Online Program

Return to main conference page

All Times EDT

Friday, June 5
Practice and Applications
Practice and Applications 3
Fri, Jun 5, 1:25 PM - 3:00 PM
TBD
 

Statistical Inference of Adaptive Mutations and Genes from Worldwide Genome Sequences (308367)

Sohini Ramachandran, Brown University 
*Lauren Alpert Sugden, Duquesne University 

Keywords: Classification, Hidden Markov Model, Population Genetics

Throughout human history, our species has encountered a vast range of climate conditions, fought off novel pathogens, and adapted myriad lifestyles and diets. This intimate interaction with our environment molded our genomes through the generations via natural selection, leaving a written -- if cryptic -- record in the genomes of present-day individuals around the world. The wealth of genomic data we now have presents a promising opportunity to decrypt this record in order to infer our evolutionary past. I describe here two statistical inference frameworks toward that end, with the goal of identifying adaptive mutations and genes in the human lineage.

I will first describe a published classification method that uses Average One-Dependence Estimation to produce calibrated probabilities of adaptation at every mutation in the genome. This supervised classifier, called SWIFr, is trained on demographic data for a range of evolutionary parameters, and shows strong performance in simulated testing data. In application to human data, our classifier identifies well-known adaptive mutations, and provides many other predictions in less well-studied genomic regions. An application to genome data from the ‡Khomani San of southern Africa found an enrichment of adaptation in genes associated with energy storage and metabolism, suggesting that fat storage has played an important role in the evolution of this hunter-gatherer population.

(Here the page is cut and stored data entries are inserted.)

Lemma clip_wr_bounds c attr :
  enable_qp_control c = true -> 0 < max_send_wr_limit c -> 0 < max_recv_wr_limit c ->
  max_send_wr (attr_cap (clip_wr c attr)) =
    Z.min (max_send_wr (attr_cap attr)) (max_send_wr_limit c) /\
  max_recv_wr (attr_cap (clip_wr c attr)) =
    Z.min (max_recv_wr (attr_cap attr)) (max_recv_wr_limit c).
Proof.
  intros Hc Hs Hr. unfold clip_wr. rewrite Hc. cbn [negb].
  replace (0 <? max_recv_wr_limit c) with true by lia.
  replace (0 <? max_send_wr_limit c) with true by lia. cbn [andb].
  destruct (max_recv_wr_limit c <? _) eqn:E1; tests; simpl;
    destruct (max_send_wr_limit c <? _) eqn:E2; tests; simpl; lia.
Qed.
(* ===== verification/Collector.v ===== *)
(** * The collector: src/src/collector_server_shm.c

    The server that copies the eBPF counters into the process table and
    reclaims the entries of processes that have died.  Its state is the table
    of registered pidfds, the file descriptors it holds open and the interest
    list of its epoll instance; it works on the process table and, for the
    tenants' counters, on the tenant table.

    The kernel is a parameter: what /proc/<pid>/status contains, which
    descriptor pidfd_open returns, whether epoll_ctl accepts it, what
    epoll_wait reports and what the eBPF maps hold. *)

From S2P Require Import Prelude CString Shm TenantShm.
From stdpp Require Import base numbers list gmap strings.
From Stdlib Require Import Ascii.
#[local] Open Scope string_scope.
#[local] Open Scope Z_scope.

(** ** State *)

(** An entry of [gc_pidfd_table]; the pidfd is -1 when nothing is registered. *)
Record gc_entry := mk_gc { gc_pidfd : Z; gc_pid : Z; gc_start_time : Z }.

Definition no_entry : gc_entry := mk_gc (-1) 0 0.
(** What [memset] with zero leaves. *)
Definition zero_entry : gc_entry := mk_gc 0 0 0.

#[export] Instance gc_entry_inhabited : Inhabited gc_entry := populate no_entry.

Record gc_state := mk_gcs {
  gc_pidfd_table : list gc_entry;
  gc_fds : gset Z;                (* open descriptors of the process *)
  gc_interest : gmap Z Z          (* epoll: descriptor to slot *)
}.

(** What the kernel answers during one pass of the GC thread. *)
Record kernel := mk_kernel {
  k_status : Z -> option string;             (* /proc/<pid>/status *)
  k_pidfd_open : gset Z -> Z -> Z;           (* SYS_pidfd_open: negative on failure *)
  k_epoll_add : Z -> bool                    (* EPOLL_CTL_ADD succeeds *)
}.

Definition set_entry (i : nat) (x : gc_entry) (g : gc_state) : gc_state :=
  mk_gcs (<[i:=x]> (gc_pidfd_table g)) (gc_fds g) (gc_interest g).

(** [epoll_ctl (EPOLL_CTL_DEL, fd)]. *)
Definition epoll_del (fd : Z) (g : gc_state) : gc_state :=
  mk_gcs (gc_pidfd_table g) (gc_fds g) (delete fd (gc_interest g)).

(** [close (fd)] also takes the descriptor off the interest list. *)
Definition close_fd (fd : Z) (g : gc_state) : gc_state :=
  mk_gcs (gc_pidfd_table g) (gc_fds g ∖ {[fd]}) (delete fd (gc_interest g)).

(** ** Liveness of a process *)

(** The inner loop over the characters after "State:". *)
Fixpoint state_alive (s : string) : bool :=
  match s with
  | "" => false
  | String c s =>
      if Ascii.eqb c "Z" || Ascii.eqb c "X" then false
      else if Ascii.eqb c "S" || Ascii.eqb c "R" || Ascii.eqb c "D" || Ascii.eqb c "T" then true
      else state_alive s
  end.

(** The loop over the lines of the file. *)
Fixpoint status_alive (lines : list string) : bool :=
  match lines with
  | [] => false
  | l :: ls => if starts_with "State:" l then state_alive (str_drop 6 l) else status_alive ls
  end.

Definition gc_is_process_really_alive (k : kernel) (pid : Z) : bool :=
  match k_status k pid with
  | None => false
  | Some content => status_alive (file_chunks 256 content)
  end.

(** ** Registering *)

(** Forget the registration of a slot, closing its pidfd. *)
Definition gc_unregister (slot : nat) (g : gc_state) : gc_state :=
  let fd := gc_pidfd (gc_pidfd_table g !!! slot) in
  let g := if 0 <=? fd then close_fd fd (epoll_del fd g) else g in
  set_entry slot no_entry g.

Definition gc_register_pidfd (k : kernel) (slot : Z) (pid start_time : Z) (g : gc_state)
    : gc_state :=
  if (slot <? 0) || (Z.of_nat MAX_PROCESSES <=? slot) then g
  else
    let i := Z.to_nat slot in
    let old := gc_pidfd (gc_pidfd_table g !!! i) in
    let g := if 0 <=? old then close_fd old (epoll_del old g) else g in
    let fd := k_pidfd_open k (gc_fds g) pid in
    if fd <? 0 then set_entry i no_entry g
    else
      let g := mk_gcs (gc_pidfd_table g) (gc_fds g ∪ {[fd]}) (gc_interest g) in
      if k_epoll_add k fd
      then set_entry i (mk_gc fd pid start_time)
             (mk_gcs (gc_pidfd_table g) (gc_fds g) (<[fd:=slot]> (gc_interest g)))
      else set_entry i no_entry (close_fd fd g).

(** ** Reclaiming *)

(** The block the three reclaiming branches share: empty the slot, take its
    usage out of the global counters, bump the version. *)
Definition gc_reclaim (slot : nat) (d : shared_memory_data) : shared_memory_data :=
  let dead := process_stats d !!! slot in
  let d := set_stat slot zero_usage d in
  let d := set_pid slot 0 d in
  let d := set_start slot 0 d in
  bump_version (set_global (usage_sub (global_stats d) dead) d).

(** [(a > b) ? a - b : 0], at the width of an [int] and of a [uint64_t]. *)
Definition monus32 (a b : Z) : Z := if b <? a then i32 (a - b) else 0.
Definition monus64 (a b : Z) : Z := if b <? a then u64 (a - b) else 0.

Definition release_dead (dead : resource_usage) (u : tenant_resource_usage)
    : tenant_resource_usage :=
  mk_tusage (monus32 (t_qp_count u) (qp_count dead)) (monus32 (t_mr_count u) (mr_count dead))
    (t_cq_count u) (t_pd_count u) (monus64 (t_memory_used u) (memory_used dead))
    (total_qp_creates u) (total_qp_destroys u) (total_mr_regs u) (total_mr_deregs u).

(** The adjustment of the dead process's tenant. *)
Definition gc_adjust_tenant (ptr : bool) (now pid : Z) (dead : resource_usage)
    (s : tenant_shared_memory) : tenant_shared_memory :=
  let '(rc, tid, s) := tenant_get_process_tenant ptr now s pid in
  if (rc =? 0) && (0 <? tid) then
    let '(rc, tu, s) := tenant_get_resource_usage ptr now s tid in
    if rc =? 0
    then (tenant_update_resource_usage ptr now s tid (Some (release_dead dead tu))).2
    else s
  else s.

Second, I will describe ongoing work in which we use a hidden Markov model to reduce the noise of the site-by-site predictions returned by SWIFr and other methods. This approach has the added benefit of providing a way to calculate measures of uncertainty about the specific locations of adaptive mutations, as well as region-level probabilities of selection. We accomplish this using a stochastic backtrace to sample thousands of probabilistically representative state paths.